A Single Shot Changes Everything

A groundbreaking gene therapy has restored hearing in every patient treated in a clinical trial targeting hereditary deafness — some within just weeks of receiving a single injection into the inner ear. The results, published in Nature Medicine, mark a pivotal advance in treating genetic hearing loss and signal the dawn of a new era for the estimated 26 million people worldwide affected by congenital deafness.

How the Therapy Works

The trial, led by Maoli Duan of Sweden's Karolinska Institutet in collaboration with hospitals in China, focused on patients with mutations in the OTOF gene. This gene produces otoferlin, a protein essential for transmitting sound signals from the inner ear's hair cells to the brain. Without it, patients are born profoundly deaf.

Researchers used a synthetic adeno-associated virus (AAV) to deliver a functional copy of the OTOF gene directly into the cochlea through a single injection via the round window membrane — a thin barrier at the base of the inner ear. The procedure requires no repeated dosing.

Dramatic Results Across All Ages

All ten patients — aged 1 to 24 and treated across five Chinese hospitals — showed measurable hearing improvement. The average threshold for detectable sound dropped from 106 decibels to 52 decibels after six months, a shift from near-total deafness to the ability to hear normal conversation.

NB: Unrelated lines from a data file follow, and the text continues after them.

Lemma resolved_year_listed (source : string) (years : list Z) (requested : Z) :
  source_years SOURCE_YEAR_AVAILABILITY source = Some years ->
  exists year,
    resolved_year source requested = Some year
    /\ In year years
    /\ Spec.minimizes_key requested years year
    /\ resolved_year source year = Some year.
Proof.
  intros Hs. pose proof (source_years_nonempty _ _ Hs) as Hne.
  unfold resolved_year. rewrite Hs.
  destruct (resolve_year_with_availability requested years Hne) as (y & Hy & Hmin).
  exists y. split; [exact Hy|]. split; [apply Hmin|]. split; [exact Hmin|].
  destruct (resolve_year_with_availability y years Hne) as (y' & Hy' & Hmin').
  rewrite Hy'. f_equal.
  apply (minimizes_key_member y years y'); [apply Hmin | exact Hmin'].
Qed.

(** For a source that has a list of years, the year the main block goes on
    with is a year of that list, the nearest to the requested one (the later
    one on a tie), and asking for that year again changes nothing. *)
Theorem resolved_year_is_available
    (source : string) (years : list Z) (requested : Z) :
  source_years SOURCE_YEAR_AVAILABILITY source = Some years ->
  exists year,
    resolved_year source requested = Some year
    /\ In year years
    /\ Spec.minimizes_key requested years year
    /\ resolved_year source year = Some year.
Proof. exact (resolved_year_listed source years requested). Qed.

Lemma resolved_year_is_available_witness :
  exists year, resolved_year "WSF" 2018 = Some year /\ In year [2015; 2019].
Proof.
  destruct (resolved_year_is_available "WSF" [2015; 2019] 2018 eq_refl)
    as (y & Hy & Hin & _).
  exists y. split; assumption.
Defined.

(** GFC_FCS30D from the main block to the resolver: whatever year is
    requested and whatever the AOI, the entry of the main block exists, its
    map year is a global-coverage year, and [get_links_gfc_fcs30d] called
    with the year of the entry yields exactly one link, the one of that map
    year, and prints nothing. [get_links_gfc] gives the same link for that
    map year. *)
Theorem gfc_fcs30d_from_request_to_link
    (requested : Z) (min_lat max_lat min_lon max_lon : Q) :
  exists year map_year,
    main_entry "GFC_FCS30D" requested = Some (year, map_year)
    /\ In map_year global_coverage_years
    /\ get_links_gfc_fcs30d year min_lat max_lat min_lon max_lon
       = ([gfc_fcs30d_link map_year], [])
    /\ get_links_gfc map_year = [gfc_fcs30d_link map_year].
Proof.
  destruct (resolved_year_listed "GFC_FCS30D" _ requested eq_refl)
    as (y & Hy & Hin & _).
  unfold main_entry. rewrite Hy.
  cbn in Hin.
  destruct Hin as [<- | [<- | [<- | [<- | [<- | [<- | [<- | []]]]]]]];
    eexists; eexists; (split; [reflexivity|]);
    (split; [cbn; tauto|]); split; reflexivity.
Qed.

(** With the tables of the source the AOI plays no part in GFC_FCS30D: two
    calls for the same year give the same result for any two boxes, and
    the no-intersection notice is never printed. *)
Theorem gfc_fcs30d_ignores_aoi
    (year : Z) (min_lat max_lat min_lon max_lon : Q)
    (min_lat' max_lat' min_lon' max_lon' : Q) :
  get_links_gfc_fcs30d year min_lat max_lat min_lon max_lon
  = get_links_gfc_fcs30d year min_lat' max_lat' min_lon' max_lon'
  /\ forall map_year,
       ~ In (Info_no_intersection map_year)
            (snd (get_links_gfc_fcs30d year min_lat max_lat min_lon max_lon)).
Proof.
  rewrite !gfc_fcs30d_source_tables. split; [reflexivity|].
  intros map_year.
  destruct (existsb _ global_coverage_years); cbn; [tauto|].
  intros [H | []]. discriminate H.
Qed.

(** The other rules of the main block. A GSW request keeps its year and is
    kept exactly when the year lies in 1984..2023. A GHS_BU_R2023A request
    always becomes the year 2018 with map year 2018. For every source the
    map year is the year of the entry, except for GFC_FCS30D in 2024 (map
    year 2022) and GHS_BU_R2023A. *)
Theorem main_entry_rules (requested : Z) :
  (main_entry "GSW" requested
   = if (1984 <=? requested) && (requested <=? 2023)
     then Some (requested, requested) else None)
  /\ main_entry "GHS_BU_R2023A" requested = Some (2018, 2018)
  /\ (forall source year map_year,
        main_entry source requested = Some (year, map_year) ->
        map_year = year
        \/ (source = "GFC_FCS30D"%string /\ year = 2024 /\ map_year = 2022)
        \/ (source = "GHS_BU_R2023A"%string /\ map_year = 2018)).
Proof.
  split; [|split].
  - unfold main_entry. cbn.
    destruct ((1984 <=? requested) && (requested <=? 2023)); reflexivity.
  - destruct (resolved_year_listed "GHS_BU_R2023A" _ requested eq_refl)
      as (y & Hy & Hin & _).
    unfold main_entry. rewrite Hy. destruct Hin as [<- | []]. reflexivity.
  - intros source year map_year. unfold main_entry.
    destruct (resolved_year source requested) as [y|]; [|discriminate].
    destruct (_ && negb _); [discriminate|].
    destruct (String.eqb_spec source "GFC_FCS30D") as [-> | _]; cbn [andb].
    + destruct (Z.eqb_spec y 2024) as [-> | _].
      * intros [= <- <-]. right. left. auto.
      * cbn. intros [= <- <-]. now left.
    + destruct (String.eqb_spec source "GHS_BU_R2023A") as [-> | _].
      * intros [= <- <-]. right. right. auto.
      * intros [= <- <-]. now left.
Qed.

Lemma main_entry_rules_witness :
  main_entry "GFC_FCS30D" 2023 = Some (2024, 2022)
  /\ (2022 = 2024
      \/ ("GFC_FCS30D"%string = "GFC_FCS30D"%string /\ 2024 = 2024 /\ 2022 = 2022)
      \/ ("GFC_FCS30D"%string = "GHS_BU_R2023A"%string /\ 2022 = 2018)).
Proof.
  assert (main_entry "GFC_FCS30D" 2023 = Some (2024, 2022)) as H by reflexivity.
  split; [exact H|].
  exact (proj2 (proj2 (main_entry_rules 2023)) "GFC_FCS30D"%string 2024 2022 H).
Defined.

End MainBlock.

(** ** GISD30 *)

Section Gisd30.

Import LinkGenerator.

Lemma band_matches_iff (min_lon max_lon : Q) (rg : Z * Z) :
  band_matches min_lon max_lon rg = true
  <-> (inject_Z (fst rg) <= max_lon)%Q /\ (min_lon <= inject_Z (snd rg))%Q.
Proof. unfold band_matches. now rewrite andb_true_iff, !Qle_bool_iff. Qed.

(** Adding to a set something it does not have puts it at the end. *)
Lemma set_add_new (x : string) (l : list string) :
  ~ In x l -> set_add string_dec x l = l ++ [x].
Proof.
  induction l as [| y l IH]; cbn; [reflexivity|]. intros Hn.
  destruct (string_dec x y) as [-> | _]; [exfalso; apply Hn; now left|].
  rewrite IH; [reflexivity|]. intros H. apply Hn. now right.
Qed.

(** The archives of the twelve bands are all different. *)
Lemma gisd30_archives_distinct :
  NoDup (map (fun item => gisd30_link (snd item)) map_link_ranges).
Proof.
  apply (NoDup_count_occ' string_dec). intros x Hx.
  cbn in Hx. repeat (destruct Hx as [<- | Hx]; [reflexivity|]). contradiction.
Qed.

(** The set built by the first loop: the archives of the matching bands,
    none of them twice. *)
Lemma gisd30_fold (min_lon max_lon : Q) (table : list ((Z * Z) * string))
    (acc : list string) :
  NoDup (acc ++ map (fun item => gisd30_link (snd item)) table) ->
  fold_left
    (fun unique_links item =>
       if band_matches min_lon max_lon (fst item)
       then set_add string_dec (gisd30_link (snd item)) unique_links
       else unique_links)
    table acc
  = acc ++ map (fun item => gisd30_link (snd item))
             (filter (fun item => band_matches min_lon max_lon (fst item)) table).
Proof.
  revert acc. induction table as [| item table IH]; intros acc Hnd; cbn.
  - now rewrite app_nil_r.
  - cbn in Hnd. pose proof (NoDup_remove_2 _ _ _ Hnd) as Hnew.
    pose proof (NoDup_remove_1 _ _ _ Hnd) as Hrest.
    destruct (band_matches min_lon max_lon (fst item)).
    + rewrite set_add_new by (intros H; apply Hnew, in_or_app; now left).
      rewrite IH; cbn; rewrite <- app_assoc; [reflexivity|].
      cbn. exact Hnd.
    + apply IH. exact Hrest.
Qed.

Most patients began recovering hearing within a single month. Children aged five to eight responded most dramatically. One seven-year-old girl regained nearly complete hearing and was holding everyday conversations within four months of treatment.

"This is a huge step forward in the genetic treatment of deafness, one that can be life-changing for children and adults," Duan said.

Safety and Tolerability

The therapy was well-tolerated across all age groups. The most common side effect was a temporary decrease in neutrophils, a type of white blood cell. No serious adverse reactions were reported during the six- to twelve-month follow-up period.

A Growing Field of Competition

The Chinese-Swedish trial is not alone. Pharmaceutical giant Regeneron has reported similarly striking results from its CHORD trial of a therapy called DB-OTO, also targeting OTOF-related deafness. Published in the New England Journal of Medicine, the CHORD data showed that 11 of 12 children treated experienced clinically meaningful hearing gains, with three achieving normal hearing levels. Regeneron plans to file for U.S. FDA approval.

The parallel success of multiple programs underscores both the robustness of the AAV-based approach and the urgency of the unmet medical need.

Beyond OTOF: The Road Ahead

OTOF mutations account for only a fraction of hereditary hearing loss. Researchers are now expanding their sights to more common deafness-causing genes, including GJB2 — responsible for roughly half of all genetic hearing loss — and TMC1. Animal studies targeting these genes have already shown promising results.

If those efforts succeed, gene therapy could eventually address the majority of the roughly 200 genes linked to hereditary deafness, transforming treatment from hearing aids and cochlear implants to one-time biological cures.